Vous vous inscrivez donc résolument dans le long voire le très long terme ?

Les objectifs de l'Agence de l'eau aujourd'hui, c'est 2015-2021. Et on a déjà des actions pour 2027 ! Mais l'Agence ne fait presque rien elle-même, elle a des capacités de conseil, d'explication, d'appropriation, de formation, mais ne prend pas la compétence à la place des collectivités par exemple, quelle que soit leur taille.


N'avez-vous pas néanmoins un rôle actif pour la préservation des milieux humides ?

Oui et c'est une exception à ce que je viens de dire. La loi Grenelle nous a donné la mission et la capacité d'intervenir comme opérateur foncier sur les zones humides et en tant que maître d'ouvrage direct sur leur restauration. Ces zones humides, importantes à plus d'un titre – stockage de carbone, préservation de la biodiversité, auto-épuration des milieux... –, ont été souvent détruites car considérées comme néfastes. Notre objectif est d'abord que des collectivités, des associations ou des parcs prennent la maîtrise foncière et restaurent ces milieux. Mais à défaut, on est capable d'intervenir, comme dans le bassin minier avec les gravières, ou à Armentières, la boucle de la Lys, un très bel espace qui pourrait être une ressource d'eau potable dans le futur.
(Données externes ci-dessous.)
(** After [sort.Stable] no element is less than the one before it, if
    [less] is asymmetric. *)
Lemma Stable_sorted (l : list A) i a b :
  (∀ a b, less a b = true → less b a = false) →
  Stable less l !! i = Some a → Stable less l !! S i = Some b → less b a = false.
Proof.
  intros Hasym Ha Hb. unfold Stable in *.
  set (r := foldl (λ acc x, insertBack less x acc) [] l) in *.
  assert (Hr : descSorted less r).
  { apply insert_all_sorted; [done|constructor]. }
  apply reverse_lookup_Some in Ha as [Ha Hi].
  apply reverse_lookup_Some in Hb as [Hb Hi'].
  apply (descSorted_lookup r (length r - S (S i))); [done|done|].
  rewrite <- Ha. f_equal. lia.
Qed.
End StableSort.

(** ** [generic.MultiIndex] *)

Lemma multiIndex_Some {A} (l : list A) (perm : list nat) :
  Forall (λ i, i < length l) perm →
  ∃ l', multiIndex l perm = Some l' ∧ length l' = length perm
        ∧ ∀ p i, perm !! p = Some i → l' !! p = l !! i.
Proof.
  intros Hperm. unfold multiIndex.
  destruct (mapM (λ i, l !! i) perm) as [l'|] eqn:Hm.
  - exists l'. split; [done|]. pose proof (mapM_Some_1 _ _ _ Hm) as HF.
    split; [symmetry; by eapply Forall2_length|].
    intros p i Hp. destruct (Forall2_lookup_l _ _ _ _ _ HF Hp) as (y & Hy & Hl).
    by rewrite Hy, Hl.
  - exfalso. apply mapM_None_1 in Hm. apply Exists_exists in Hm as (i & Hi & Hnone).
    rewrite Forall_forall in Hperm. apply Hperm in Hi.
    apply lookup_ge_None in Hnone. lia.
Qed.

Lemma length_elems s : length (elems s) = sliceLen s.
Proof. destruct s; simpl; by rewrite length_fmap. Qed.

Lemma MultiIndex_Some s (perm : list nat) :
  Forall (λ i, i < sliceLen s) perm →
  ∃ s', MultiIndex s perm = Some s' ∧ sliceLen s' = length perm
        ∧ elemType s' = elemType s
        ∧ ∀ p i, perm !! p = Some i → elems s' !! p = elems s !! i.
Proof.
  intros Hperm. destruct s as [l|l|l]; simpl in *;
    destruct (multiIndex_Some l perm Hperm) as (l' & -> & Hlen & Hl);
    eexists; (split; [reflexivity|]); simpl; (split; [done|]); (split; [done|]);
    intros p i Hp; rewrite !list_lookup_fmap; by rewrite (Hl p i Hp).
Qed.

(** ** Cached expansions *)

Lemma cached_refl tv : cached tv tv.
Proof. by split. Qed.

Lemma cached_trans tv1 tv2 tv3 : cached tv1 tv2 → cached tv2 tv3 → cached tv1 tv3.
Proof.
  intros [] []. split; try congruence; eauto.
Qed.

Lemma withCache_cached tv name cv :
  cols tv !! name = None → consts tv !! name = Some cv → cached tv (withCache tv name cv).
Proof.
  intros Hc Hk. split; simpl; try done.
  - intros n s Hn. rewrite lookup_insert_ne; [done|]. congruence.
  - intros n. unfold columnView. simpl. destruct (decide (n = name)) as [->|Hne].
    + by rewrite lookup_insert_eq, Hc, Hk.
    + by rewrite lookup_insert_ne.
Qed.

Lemma keptSorters_cached tv tv' cols :
  cached tv tv' → keptSorters tv' cols = keptSorters tv cols.
Proof.
  intros Hc. unfold keptSorters. induction cols as [|col cols IH]; [done|].
  csimpl. rewrite IH. unfold keptSorter. by rewrite (cached_view _ _ Hc).
Qed.

Lemma afterColumn_cached tv name : cached tv (afterColumn tv name).
Proof.
  unfold afterColumn. destruct (cols tv !! name) eqn:Hc; [apply cached_refl|].
  destruct (consts tv !! name) eqn:Hk; [|apply cached_refl].
  by apply withCache_cached.
Qed.

Lemma afterColumn_inv tv name : table_inv tv → table_inv (afterColumn tv name).
Proof.
  intros Hinv. unfold afterColumn. destruct (cols tv !! name) eqn:Hc; [done|].
  destruct (consts tv !! name) eqn:Hk; [|done]. by apply withCache_inv.
Qed.

Lemma afterColumn_cols tv name s :
  columnView tv name = Some s → cols (afterColumn tv name) !! name = Some s.
Proof.
  unfold columnView, afterColumn. destruct (cols tv !! name) eqn:Hc; [by rewrite Hc|].
  destruct (consts tv !! name) eqn:Hk; [|done]. simpl. intros [= <-].
  apply lookup_insert_eq.
Qed.

Lemma afterColumn_id tv name :
  is_Some (cols tv !! name) → afterColumn tv name = tv.
Proof. intros [s Hs]. unfold afterColumn. by rewrite Hs. Qed.

(** [Column] in closed form. *)
Lemma Table_Column_eq (h : heap) t tv name :
  h !! t = Some tv →
  Table_Column t name h = (Ok (columnView tv name), <[t := afterColumn tv name]> h).
Proof.
  intros Ht. rewrite (Table_Column_spec _ _ _ _ Ht). unfold columnView, afterColumn.
  destruct (cols tv !! name); [by rewrite list_insert_id|].
  destruct (consts tv !! name); [done|]. by rewrite list_insert_id.
Qed.

Lemma Table_MustColumn_eq (h : heap) t tv name :
  h !! t = Some tv →
  Table_MustColumn t name h =
    (match columnView tv name with
     | Some c => Ok c
     | None => Panicked (UnknownColumn name)
     end, <[t := afterColumn tv name]> h).
Proof.
  intros Ht. unfold Table_MustColumn, bind. rewrite (Table_Column_eq _ _ _ _ Ht).
  by destruct (columnView tv name).
Qed.

Lemma bind_Ok {A B} (m : M A) (k : A → M B) h a h1 :
  m h = (Ok a, h1) → bind m k h = k a h1.
Proof. intros H. unfold bind. by rewrite H. Qed.

Lemma bind_Panicked {A B} (m : M A) (k : A → M B) h e h1 :
  m h = (Panicked e, h1) → bind m k h = (Panicked e, h1).
Proof. intros H. unfold bind. by rewrite H. Qed.

Lemma bind_Ok_inv {A B} (m : M A) (k : A → M B) h b h2 :
  bind m k h = (Ok b, h2) → ∃ a h1, m h = (Ok a, h1) ∧ k a h1 = (Ok b, h2).
Proof.
  unfold bind. destruct (m h) as [[a|e] h1]; [|done]. intros H. by exists a, h1.
Qed.

Lemma sorterStep_eq (h : heap) t tv sorters col :
  h !! t = Some tv →
  sorterStep t sorters col h =
    (match columnView tv col with
     | None => Panicked (UnknownColumn col)
     | Some seq =>
         match Sorter seq with
         | Panicked e => Panicked e
         | Ok sorter => Ok (sorters ++ if IsSorted sorter then [] else [sorter])
         end
     end, <[t := afterColumn tv col]> h).
Proof.
  intros Ht. unfold sorterStep, bind. rewrite (Table_MustColumn_eq _ _ _ _ Ht).
  destruct (columnView tv col) as [seq|]; [|done]. unfold liftResult.
  destruct (Sorter seq) as [sorter|e]; [|done]. unfold ret.
  destruct (IsSorted sorter); by rewrite ?app_nil_r.
Qed.

Lemma keptSorters_cons tv col cs seq sorter :
  columnView tv col = Some seq → Sorter seq = Ok sorter →
  keptSorters tv (col :: cs)
  = (if IsSorted sorter then [] else [sorter]) ++ keptSorters tv cs.
Proof.
  intros Hview Hsorter. unfold keptSorters. csimpl. unfold keptSorter at 1.
  rewrite Hview, Hsorter. by destruct (IsSorted sorter).
Qed.

Lemma makeSorters_fold t cs : ∀ acc (h : heap) tv sorters h',
  h !! t = Some tv → table_inv tv →
  foldM (sorterStep t) acc cs h = (Ok sorters, h') →
  ∃ tv', h' = <[t := tv']> h ∧ tv' = foldl afterColumn tv cs
         ∧ cached tv tv' ∧ table_inv tv'
         ∧ sorters = acc ++ keptSorters tv cs
         ∧ (∀ col, col ∈ cs → is_Some (cols tv' !! col) ∧ sortable tv col).
Proof.
  induction cs as [|col cs IH]; intros acc h tv sorters h' Ht Hinv Hrun.
  - simpl in Hrun. munfold. simplify_eq. exists tv.
    split; [by rewrite list_insert_id|]. split; [done|].
    split; [apply cached_refl|]. split; [done|].
    split; [by rewrite app_nil_r|]. intros col Hcol. by apply elem_of_nil in Hcol.
  - simpl in Hrun. apply bind_Ok_inv in Hrun as (acc1 & h1 & Hstep & Hrun1).
    rewrite (sorterStep_eq _ _ _ _ _ Ht) in Hstep.
    destruct (columnView tv col) as [seq|] eqn:Hview; [|done].
    destruct (Sorter seq) as [sorter|e] eqn:Hsorter; [|done].
    injection Hstep as <- <-.
    assert (Ht1 : <[t := afterColumn tv col]> h !! t = Some (afterColumn tv col)).
    { apply list_lookup_insert_eq. by eapply lookup_lt_Some. }
    pose proof (afterColumn_cached tv col) as Hc1.
    pose proof (afterColumn_inv tv col Hinv) as Hinv1.
    destruct (IH _ _ _ _ _ Ht1 Hinv1 Hrun1) as (tv' & -> & Htv' & Hc & Hinv' & -> & Hcols).
    exists tv'. rewrite list_insert_insert_eq.
    split; [done|]. split; [done|]. split; [by eapply cached_trans|]. split; [done|]. split.
    + rewrite (keptSorters_cached _ _ _ Hc1), (keptSorters_cons _ _ _ _ _ Hview Hsorter).
      by rewrite app_assoc.
    + intros c Hcin. apply elem_of_cons in Hcin as [->|Hcin].
      * split; [|by exists seq, sorter].
        eexists. eapply cached_cols; [exact Hc|]. by apply afterColumn_cols.
      * destruct (Hcols c Hcin) as [Hs (seq' & sorter' & Hv' & Hs')].
        split; [done|]. exists seq', sorter'. split; [|done].
        by rewrite <- (cached_view _ _ Hc1).
Qed.

(** The loop succeeds when every column exists and has an order. *)
Lemma makeSorters_fold_ok t cs : ∀ acc (h : heap) tv,
  h !! t = Some tv → table_inv tv →
  (∀ col, col ∈ cs → sortable tv col) →
  ∃ sorters h', foldM (sorterStep t) acc cs h = (Ok sorters, h').
Proof.
  induction cs as [|col cs IH]; intros acc h tv Ht Hinv Hcols.
  - by eexists _, _.
  - simpl. destruct (Hcols col) as (seq & sorter & Hview & Hsorter); [by left|].
    erewrite bind_Ok; [|rewrite (sorterStep_eq _ _ _ _ _ Ht), Hview, Hsorter; reflexivity].
    eapply IH.
    + apply list_lookup_insert_eq. by eapply lookup_lt_Some.
    + by apply afterColumn_inv.
    + intros c Hc. destruct (Hcols c) as (seq' & sorter' & Hv' & Hs'); [by right|].
      exists seq', sorter'. split; [|done].
      by rewrite (cached_view _ _ (afterColumn_cached tv col)).
Qed.

(** ** Permuting the columns of a Table *)

Lemma columnView_Some tv name :
  table_inv tv → name ∈ names (colNames tv) →
  ∃ s, columnView tv name = Some s ∧ sliceLen s = len tv.
Proof.
  intros Hinv Hin. apply (inv_names _ Hinv) in Hin. unfold columnView.
  destruct (cols tv !! name) as [c|] eqn:Hc.
  - exists c. split; [done|]. by eapply inv_len.
  - destruct Hin as [[? ?]|[v Hv]]; [done|]. rewrite Hv. simpl.
    eexists. split; [done|]. apply sliceLen_Repeat.
Qed.

Lemma columnView_len tv name s :
  table_inv tv → columnView tv name = Some s → sliceLen s = len tv.
Proof.
  intros Hinv. unfold columnView. destruct (cols tv !! name) eqn:Hc.
  - intros [= <-]. by eapply inv_len.
  - destruct (consts tv !! name); simpl; [|done]. intros [= <-]. apply sliceLen_Repeat.
Qed.

Lemma permuteStep_cached tv tv' perm nt name :
  cached tv tv' → permuteStep tv' perm nt name = permuteStep tv perm nt name.
Proof. intros Hc. unfold permuteStep. by rewrite (cached_view _ _ Hc). Qed.

Lemma permuteStep_fold_cached tv tv' perm columns nt :
  cached tv tv' →
  foldl (permuteStep tv' perm) nt columns = foldl (permuteStep tv perm) nt columns.
Proof.
  intros Hc. revert nt. induction columns as [|c columns IH]; intros nt; [done|].
  simpl. by rewrite IH, (permuteStep_cached _ _ _ _ _ Hc).
Qed.

Lemma permuteStep_building tv perm ntv name :
  table_inv tv → Forall (λ i, i < len tv) perm →
  building perm ntv → building perm (permuteStep tv perm ntv name).
Proof.
  intros Hinv Hperm [Hnt Hlen]. unfold permuteStep.
  destruct (columnView tv name) as [s|] eqn:Hview; simpl; [|done].
  destruct (MultiIndex s perm) as [s'|] eqn:Hs'; [|done].
  split; [|done]. apply withColumn_inv; [done| |].
  - rewrite <- (columnView_len _ _ _ Hinv Hview) in Hperm.
    destruct (MultiIndex_Some s perm Hperm) as (s'' & Hs'' & Hl & _). congruence.
  - intros Hne. apply Hlen. intros He. apply Hne. rewrite He. apply delete_empty.
Qed.

Lemma permuteColumn_eq (h : heap) t tv perm nt ntv name :
  h !! t = Some tv → table_inv tv → h !! nt = Some ntv → nt ≠ t →
  building perm ntv → Forall (λ i, i < len tv) perm →
  name ∈ names (colNames tv) →
  permuteColumn t perm nt name h
  = (Ok (length h), <[t := afterColumn tv name]> h ++ [permuteStep tv perm ntv name]).
Proof.
  intros Ht Hinv Hnt Hne [Hntinv Hlen] Hperm Hin.
  destruct (columnView_Some _ _ Hinv Hin) as (s & Hview & Hs).
  rewrite <- Hs in Hperm.
  destruct (MultiIndex_Some s perm Hperm) as (s' & Hs' & Hl & _).
  unfold permuteColumn. erewrite bind_Ok; [|by apply Table_Column_eq].
  rewrite Hview, Hs'. unfold permuteStep. rewrite Hview. simpl. rewrite Hs'.
  assert (Hnt1 : <[t := afterColumn tv name]> h !! nt = Some ntv)
    by by rewrite list_lookup_insert_ne.
  rewrite (Table_Add_slice _ _ _ _ _ Hnt1 Hntinv), length_insert.
  destruct (decide (delete name (cols ntv) = ∅)) as [He|He]; [by rewrite Hl|].
  assert (Hlen' : len ntv = length perm).
  { apply Hlen. intros He'. apply He. rewrite He'. apply delete_empty. }
  rewrite decide_True by congruence. by rewrite Hlen'.
Qed.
Va-t-on vers un problème de contrepartie d'investissement local si les collectivités rencontrent des difficultés financières croissantes?

On constate déjà un désengagement d'un certain nombre de collectivités. Les conseils généraux interviennent de moins en moins dans le domaine de l'eau et de l'assainissement, sauf le Nord qui reste assez investi. Mais d'une manière générale, les acteurs se tournent vers les autres financeurs, et notamment l'Agence de l'eau. Un de nos vrais enjeux est de définir quel est le bon taux d'aide pour permettre l'investissement.

Faut-il s'attendre à ce que le niveau d'intervention de l'Agence baisse ?

Ce qui est sûr c'est que les demandes de financement sont supérieures à nos capacités d'aide. Et je pense que c'est très bien pour le système. On est passé d'une logique de guichet ouvert à une logique de coût-efficacité. C'est comme ça qu'on ne finance l'agriculture que là où il y a des problèmes d'eau potable, l'érosion que dans des zones spécifiques, les industriels seulement en fonction des rejets...

On essaie de favoriser toute opération pilote qui peut avoir un effet démultiplicateur, que ce soit en terme de pollution ou de gestion alternative de la ressource en eau. Donc on aide de manière forte, en général 50%, tout ce qui permet de recycler l'eau, de baisser la pollution, hors investissements productifs en tant que tels.

Quels sont vos rapports avec le grand public ?

C'est un point sur lequel on essaie d'évoluer. Nous avons engagé une vraie réflexion stratégique. Le but étant de vendre non pas l'Agence de l'eau, mais la politique de l'eau. Pour que la culture du bon état des eaux soit une culture de tous et pas seulement des maires. C'est un autre enjeu très fort pour nous.